Farrar, Straus and Giroux, New York, 1969.

Standard American Garrulous

My guilty confession, my stammering admission of jackassery: I can't read Carson McCullers.

She writes a simplified Standard American Garrulous without kick or wit, in pages that spell out everything in detail while eschewing the sensory input that would make such a flat prose excusable.

I can read the brittle sermons of Flannery O'Connor, the crazed ravings of Eudora Welty, and even the garden-gone-to-seed Gothic of Truman Capote (who can write surprisingly well when he veers away from passages of Lyricke Poesie), but I recall nothing about Reflections In A Golden Eye beyond my own boredom, and I've just now tossed aside "The Ballad of the Sad Cafe" with a sense of shameful relief.
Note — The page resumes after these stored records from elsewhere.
Lemma requeue_blocked_spec {A} s b x t sp (k : K A) Q :
  BQ s b -> tcbs s !! x = Some t -> waiting_for t = Some sp ->
  (forall sp', sorted_by (prio s) (filter (fun y => y <> x) (b sp'))) ->
  (forall s' b', BQ s' b' -> wait_frame sp s s' -> same_members b b' -> (forall sp', sorted_by (prio s') (b' sp')) -> wp k Q s') ->
  wp (do! Sync.dequeue_blocked sp x in do! Sync.enqueue_blocked sp x in k) Q s.
Proof.
  intros H Ht Hw Hs Hk. assert (Hin : x ∈ b sp) by (by apply (bq_wait _ _ H _ _ _ Ht)).
  apply wp_bind. wp_call dequeue_blocked_spec; [done..|]. intros _ s1 (H1 & F1 & t1 & Ht1 & Hw1).
  assert (exists v, syncpoints s1 !! sp = Some v) as [v Hv].
  { destruct (syncpoints s1 !! sp) as [v|] eqn:Hv1; [by eexists|]. pose proof (wf_donatee _ _ _ F1) as Hd. rewrite Hv1 in Hd.
    destruct (syncpoints s !! sp) eqn:Hv; [done|]. rewrite (bq_out _ _ H _ Hv) in Hin. set_solver. }
  apply wp_bind. wp_call enqueue_blocked_spec; [done..|]. intros _ s2 [H2 F2].
  assert (Hp1 : effective_prio t1 = prio s1 x) by (unfold prio; by rewrite Ht1).
  eapply Hk; [done|by eapply wait_frame_trans| |].
  - intros sp' y. unfold upd_sp. case_decide as E; [subst sp'|done]. rewrite decide_True by done.
    rewrite elem_of_insert_by, list_elem_of_filter. destruct (decide (y = x)) as [->|]; naive_solver.
  - intros sp'. eapply sorted_by_ext; [|intros; by apply (wait_frame_prio _ _ _ _ F2)].
    unfold upd_sp. case_decide as E.
    + rewrite decide_True by done. apply sorted_insert_by; [|done].
      eapply sorted_by_ext; [apply Hs|]. intros. by apply (wait_frame_prio _ _ _ _ F1).
    + assert (Hx : x ∉ b sp') by (intros Hx; apply E; exact (bq_unique _ _ _ _ _ H Hx Hin)).
      specialize (Hs sp'). rewrite filter_ne_notin in Hs by done.
      eapply sorted_by_ext; [exact Hs|]. intros. by apply (wait_frame_prio _ _ _ _ F1).
Qed.

(** ** One turn of a propagation loop *)

(** The state after the priority of [c] has become [p]. *)
Record turned s b h c p s' b' : Prop := {
  tu_pi0 : PI0 s' b' h;
  tu_frame : prop_frame s s';
  tu_members : same_members b b';
  tu_prio y : is_Some (tcbs s !! y) -> prio s' y = if decide (y = c) then p else prio s y
}.

Lemma pi0_change s b h c p s' b' :
  PI0 s b h -> prop_frame s s' -> same_members b b' -> BQ s' b' -> (exists q, RQ s' q) ->
  (forall sp, sorted_by (prio s') (b' sp)) -> prio_ok p ->
  (forall y, is_Some (tcbs s !! y) -> prio s' y = if decide (y = c) then p else prio s y) ->
  turned s b h c p s' b'.
Proof.
  intros H F Hm HB HR Hs Hp Hpr. split; [|done..]. constructor; try done.
  - eapply prop_frame_hq; [done|apply H].
  - intros x t' Ht' Hid. rewrite (pf_idle _ _ F) in Hid.
    destruct (tcbs s !! x) as [t|] eqn:Ht; [|by rewrite (pf_none _ _ F) in Ht'].
    destruct (pf_tcb _ _ F _ _ Ht) as (t0 & Ht0 & Hsm & _). simplify_eq. rewrite (prop_same_base _ _ Hsm).
    destruct (pi_range _ _ _ H _ _ Ht Hid) as [Hb He]. split; [done|].
    specialize (Hpr x ltac:(by eexists)). unfold prio in Hpr. rewrite Ht', Ht in Hpr. simpl in Hpr. rewrite Hpr.
    by destruct (decide (x = c)).
  - intros y sp Hy. rewrite (pf_idle _ _ F), (pf_don _ _ F). apply (pi_idle _ _ _ H). by apply (Hm sp y).
Qed.

Lemma turn_spec s b h c t p (k : ptr -> K unit) Q :
  PI0 s b h -> tcbs s !! c = Some t -> c <> idle_tcb s -> prio_ok p ->
  (forall s' b', turned s b h c p s' b' -> (forall sp, c ∉ b sp) -> Q tt s') ->
  (forall s' b' sp, turned s b h c p s' b' -> c ∈ b sp -> wp (k (don s sp)) Q s') ->
  wp (do! Sync.set_effective_priority c p in
      let! next := rd (Some c) waiting_for in
      match next with
      | None => ret tt
      | Some next =>
          do! Sync.dequeue_blocked next c in
          do! Sync.enqueue_blocked next c in
          let! chain := rd_sync next donatee in
          k chain
      end) Q s.
Proof.
  intros H Ht Hid Hp Hend Hnext. destruct (pi_rq _ _ _ H) as [q HR].
  apply wp_bind. wp_call set_eff_spec; [apply H|apply H|done..|]. intros _ s1 (HB1 & HH1 & HR1 & F1 & Hsy1 & Hp1).
  destruct (pf_tcb _ _ F1 _ _ Ht) as (t1 & Ht1 & Hsm1 & _).
  assert (Hs1 : forall sp l, (forall y, y ∈ l -> y ∈ b sp /\ y <> c) -> sorted_by (prio s) l -> sorted_by (prio s1) l).
  { intros sp l Hl Hs. eapply sorted_by_ext; [done|]. intros y Hy. destruct (Hl _ Hy) as [Hyb Hyc].
    rewrite Hp1 by (eapply bq_in_tcbs; [apply H|done]). by rewrite decide_False. }
  apply wp_bind. eapply wp_get_field; [done|]. destruct (waiting_for t1) as [sp|] eqn:Hw.
  - eapply requeue_blocked_spec; [done..| |].
    { intros sp'. eapply Hs1; [|apply sorted_by_filter, (pi_sorted _ _ _ H)]. intros y. rewrite list_elem_of_filter. naive_solver. }
    intros s2 b2 HB2 F2 Hm2 Hs2.
    assert (Hin : c ∈ b sp) by (by apply (bq_wait _ _ HB1 _ _ _ Ht1)).
    assert (exists v, syncpoints s2 !! sp = Some v) as [v Hv].
    { apply (pf_sync _ _ (wait_frame_prop _ _ _ F2)), (pf_sync _ _ F1).
      destruct (syncpoints s !! sp) eqn:E; [by eexists|]. rewrite (bq_out _ _ (pi_bq _ _ _ H) _ E) in Hin. set_solver. }
    assert (Hd : donatee v = don s sp).
    { rewrite <-(pf_don _ _ F1), <-(pf_don _ _ (wait_frame_prop _ _ _ F2)). unfold don. by rewrite Hv. }
    apply wp_bind. eapply wp_rd_sync; [done|]. rewrite Hd. apply (Hnext s2 b2); [|done].
    apply pi0_change; try done.
    + eapply prop_frame_trans; [done|by eapply wait_frame_prop].
    + eexists. by eapply wait_frame_rq.
    + intros y Hy. rewrite (wait_frame_prio _ _ _ _ F2). by apply Hp1.
  - assert (Hc : forall sp, c ∉ b sp) by (intros sp Hin; apply (bq_wait _ _ HB1 _ _ _ Ht1) in Hin; congruence).
    apply wp_ret. apply (Hend s1 b); [|done]. apply pi0_change; try done; [by eexists|].
    intros sp. eapply Hs1; [|apply (pi_sorted _ _ _ H)]. intros y Hy. split; [done|]. intros ->. by apply (Hc sp).
Qed.

(** ** The inheritance equation across a turn *)

(** A thread for which nobody's priority changed keeps its equation. *)
Lemma inherited_turned s b h c p s' b' x e :
  turned s b h c p s' b' -> BQ s b -> ~ waits s b c x -> inherited s b x e -> inherited s' b' x e.
Proof.
  intros T HB Hc. apply inherited_ext.
  - apply (prop_frame_base _ _ _ (tu_frame _ _ _ _ _ _ _ T)).
  - intros y. apply (waits_same _ _ _ _ y x (tu_frame _ _ _ _ _ _ _ T) (tu_members _ _ _ _ _ _ _ T)).
  - intros y Hy. rewrite (tu_prio _ _ _ _ _ _ _ T) by (destruct Hy as (sp & Hy & _); by eapply bq_in_tcbs).
    by rewrite decide_False by (intros ->; done).
Qed.

(** The thread whose priority changed has the priority it should have, even
    if it waits for itself. *)
Lemma inherited_turned_self s b h c p s' b' :
  turned s b h c p s' b' -> BQ s b -> inherited s b c p -> p <> prio s c -> inherited s' b' c p.
Proof.
  intros T HB (A1 & A2 & A3) Hne.
  assert (Hpr : forall y, waits s b y c -> prio s' y = if decide (y = c) then p else prio s y).
  { intros y (sp & Hy & _). apply (tu_prio _ _ _ _ _ _ _ T). by eapply bq_in_tcbs. }
  pose proof (fun y => waits_same _ _ _ _ y c (tu_frame _ _ _ _ _ _ _ T) (tu_members _ _ _ _ _ _ _ T)) as Hw.
  unfold inherited. rewrite (prop_frame_base _ _ _ (tu_frame _ _ _ _ _ _ _ T)). split_and!; [done| |].
  - intros y Hy. apply Hw in Hy. rewrite Hpr by done. case_decide; [done|]. by apply A2.
  - destruct A3 as [->|(y & Hy & He)]; [by left|]. right. exists y. rewrite Hw, Hpr by done. split; [done|].
    by rewrite decide_False by congruence.
Qed.

Lemma waits_don s b c x sp : BQ s b -> c ∈ b sp -> waits s b c x <-> don s sp = Some x.
Proof.
  intros HB Hc. split; [|intros; by exists sp]. intros (sp' & Hc' & Hd). by rewrite (bq_unique _ _ _ _ _ HB Hc Hc').
Qed.

(** After a turn only the thread that [c] waits for may be off. *)
Lemma pi_turned s b h c p s' b' :
  PI0 s b h -> turned s b h c p s' b' -> is_Some (tcbs s !! c) -> inherited s b c p -> p <> prio s c ->
  (forall x, x <> c -> PI_at s b x) ->
  (forall x, x = c \/ ~ waits s b c x -> PI_at s' b' x) /\ prio s' c = p.
Proof.
  intros H T Hc Hi Hne Hoth. assert (Hpc : prio s' c = p) by (rewrite (tu_prio _ _ _ _ _ _ _ T) by done; by rewrite decide_True).
  split; [|done]. intros x Hx Hs Hid. rewrite (pf_idle _ _ (tu_frame _ _ _ _ _ _ _ T)) in Hid.
  apply (prop_frame_is_Some _ _ x (tu_frame _ _ _ _ _ _ _ T)) in Hs. destruct (decide (x = c)) as [->|Hxc].
  - rewrite Hpc. eapply inherited_turned_self; [done|apply H|done..].
  - destruct Hx as [?|Hx]; [done|]. eapply inherited_turned; [done|apply H|done|].
    rewrite (tu_prio _ _ _ _ _ _ _ T), decide_False by done. by apply Hoth.
Qed.

(** ** Propagating an increase *)

(** The threads below a priority: each turn takes one out. *)
Definition below s (p : Z) : gset nat := dom (filter (fun xt => effective_prio xt.2 < p) (tcbs s)).

Lemma elem_of_below s p x : x ∈ below s p <-> is_Some (tcbs s !! x) /\ prio s x < p.
Proof.
  unfold below, prio. rewrite elem_of_dom. unfold is_Some. setoid_rewrite map_lookup_filter_Some. split.
  - intros (t & Ht & He). rewrite Ht. simpl in *. eauto.
  - intros [[t Ht] He]. rewrite Ht in He. simpl in *. eauto.
Qed.

Lemma below_size s p : (size (below s p) <= size (tcbs s))%nat.
Proof. unfold below. rewrite size_dom. by apply map_subseteq_size, map_filter_subseteq. Qed.

Lemma below_turned s b h c p s' b' :
  turned s b h c p s' b' -> is_Some (tcbs s !! c) -> prio s c < p -> (size (below s' p) < size (below s p))%nat.
Proof.
  intros T Hc Hlt. pose proof (tu_frame _ _ _ _ _ _ _ T) as F. pose proof (tu_prio _ _ _ _ _ _ _ T) as Hp. apply subset_size. split.
  - intros y. rewrite !elem_of_below. intros [Hs Hy]. apply (prop_frame_is_Some _ _ y F) in Hs. split; [done|].
    rewrite Hp in Hy by done. case_decide; [lia|done].
  - intros Hsub. assert (Hin : c ∈ below s' p) by (apply Hsub, elem_of_below; by split).
    apply elem_of_below in Hin as [_ Hin]. rewrite Hp, decide_True in Hin by done. lia.
Qed.

(** What a propagation establishes. *)
Definition settled s b h s' : Prop :=
  exists b', PI0 s' b' h /\ PI s' b' /\ prop_frame s s' /\ same_members b b'.

Lemma settled_turned s b h c p s1 b1 s2 : turned s b h c p s1 b1 -> settled s1 b1 h s2 -> settled s b h s2.
Proof.
  intros T (b2 & H2 & HP & F & Hm). exists b2. split_and!; [done..| |].
  - eapply prop_frame_trans; [apply T|done].
  - eapply same_members_trans; [apply T|done].
Qed.

Lemma turned_settled s b h c p s' b' : turned s b h c p s' b' -> PI s' b' -> settled s b h s'.
Proof. intros T HP. exists b'. split_and!; [apply T|done|apply T|apply T]. Qed.

(** Across a turn that raises [c] to [p], the thread [d] it waits for should
    have at least [p]. *)
Lemma inherited_raise s b h c p s' b' d :
  PI0 s b h -> turned s b h c p s' b' -> is_Some (tcbs s !! c) -> prio s c < p -> waits s b c d -> c <> d ->
  PI_at s b d -> d <> idle_tcb s -> inherited s' b' d (Z.max (prio s' d) p).
Proof.
  intros H T Hc Hlt Hcd Hne Hd Hid.
  assert (Hds : is_Some (tcbs s !! d)) by (destruct Hcd as (sp & _ & Hd'); by apply (hq_tcb _ _ (pi_hq _ _ _ H) sp)).
  pose proof (tu_frame _ _ _ _ _ _ _ T) as F. destruct (Hd Hds Hid) as (A1 & A2 & A3).
  assert (Hpr : forall y, waits s b y d -> prio s' y = if decide (y = c) then p else prio s y).
  { intros y (sp & Hy & _). apply (tu_prio _ _ _ _ _ _ _ T). eapply bq_in_tcbs; [apply H|done]. }
  pose proof (fun y => waits_same _ _ _ _ y d F (tu_members _ _ _ _ _ _ _ T)) as Hw.
  assert (Hpd : prio s' d = prio s d) by (rewrite (tu_prio _ _ _ _ _ _ _ T) by done; by rewrite decide_False).
  unfold inherited. rewrite (prop_frame_base _ _ _ F), Hpd. split_and!; [lia| |].
  - intros y Hy. apply Hw in Hy. rewrite Hpr by done. case_decide; [lia|]. specialize (A2 y Hy). lia.
  - destruct (Z.le_gt_cases p (prio s d)) as [Hle|Hgt].
    + rewrite Z.max_l by lia. destruct A3 as [?|(y & Hy & He)]; [by left|]. right. exists y. rewrite Hw, Hpr by done.
      split; [done|]. rewrite decide_False; [done|]. intros ->. lia.
    + rewrite Z.max_r by lia. right. exists c. rewrite Hw, Hpr, decide_True by done. done.
Qed.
I'm sorry, but I just can't find a doorway into her style.

Friday, December 1, 2017

Rigid Calm

Click for a better jpeg.


M. John Harrison's "The New Rays" became the first story in the first issue of Interzone, and a central part of my favourite collection from the 1980s, The Ice Monkey.
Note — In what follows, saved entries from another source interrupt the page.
Lemma with_base_pi0 s b h x p : PI0 s b h -> prio_ok p -> PI0 (with_base s x p) b h.
Proof.
  intros H Hp. destruct (pi_rq _ _ _ H) as [q HR]. constructor.
  - eapply bq_frame; [apply H|done|]. intros y. apply with_base_view. by intros [].
  - destruct (pi_hq _ _ _ H). constructor; try done.
    + intros y t' Ht'. apply with_base_tcb in Ht' as (t & Ht & ->). specialize (hq_ring _ _ Ht). case_decide; [|done]. by destruct t.
    + intros y Hy. by apply hq_send, (with_base_is_Some s x p).
    + intros y Hi Hy. by apply hq_recv, (with_base_is_Some s x p).
    + intros sp y Hy. apply (with_base_is_Some s x p). by eapply hq_tcb.
  - exists q. eapply rq_frame; [done..|]. intros y. apply with_base_view. by intros [].
  - intros sp. eapply sorted_by_ext; [apply (pi_sorted _ _ _ H)|]. intros. apply with_base_prio.
  - intros y t' Ht' Hid. apply with_base_tcb in Ht' as (t & Ht & ->). destruct (pi_range _ _ _ H _ _ Ht Hid).
    case_decide; [|done]. by destruct t.
  - apply (pi_idle _ _ _ H).
Qed.

Lemma with_base_pi s b x p : PI s b -> forall y, y <> x -> PI_at (with_base s x p) b y.
Proof.
  intros HP y Hy Hs Hid. apply with_base_is_Some in Hs. rewrite with_base_prio. eapply inherited_ext; [| |intros; apply with_base_prio|by apply HP].
  - unfold base, with_base. simpl. by rewrite lookup_alter_ne.
  - done.
Qed.

(** The same priority: a requeued thread only changes its place. *)
Lemma pi_requeued s b h c s' b' : PI0 s b h -> turned s b h c (prio s c) s' b' -> PI s b -> PI s' b'.
Proof.
  intros H T HP x Hx Hid. pose proof (tu_frame _ _ _ _ _ _ _ T) as F. rewrite (pf_idle _ _ F) in Hid.
  apply (prop_frame_is_Some _ _ x F) in Hx.
  assert (Hpr : forall y, is_Some (tcbs s !! y) -> prio s' y = prio s y).
  { intros y Hy. rewrite (tu_prio _ _ _ _ _ _ _ T) by done. by case_decide; subst. }
  rewrite Hpr by done. eapply inherited_ext; [by apply prop_frame_base|intros y; by apply waits_same, T| |by apply HP].
  intros y (sp & Hy & _). apply Hpr. eapply bq_in_tcbs; [apply H|done].
Qed.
Reading the story again to understand its methods, I found nothing more (and nothing less) than a steadily-built mosaic of impressions, none of which is given more weight than the next. The loss of a clock on a train trip, the appearance of silverfish in a hotel bathroom, a sky the colour of zinc, the boneless blue forms that haunt a cancer-treatment hospital, are observed, and noted, and passed by.

This refusal to prioritize impressions gives the reader a sense of rigid calm in the face of illness and looming death. It also reveals more about the psychology of the narrator, a woman treated less like a patient with dignity and human feelings than like a momentarily useful laboratory animal, than it reveals about the supernatural beings that fumble and drift in the background.

A method like this can only work if the viewpoint character is depressed, detached, or battered by life to the point where the needs of psychological survival outweigh our common human tendency to filter perceptions, to enjoy or dismiss the details that crowd around us every day. In this case, the flat acceptance of everything that happens makes the story stand out all the more like a nightmare.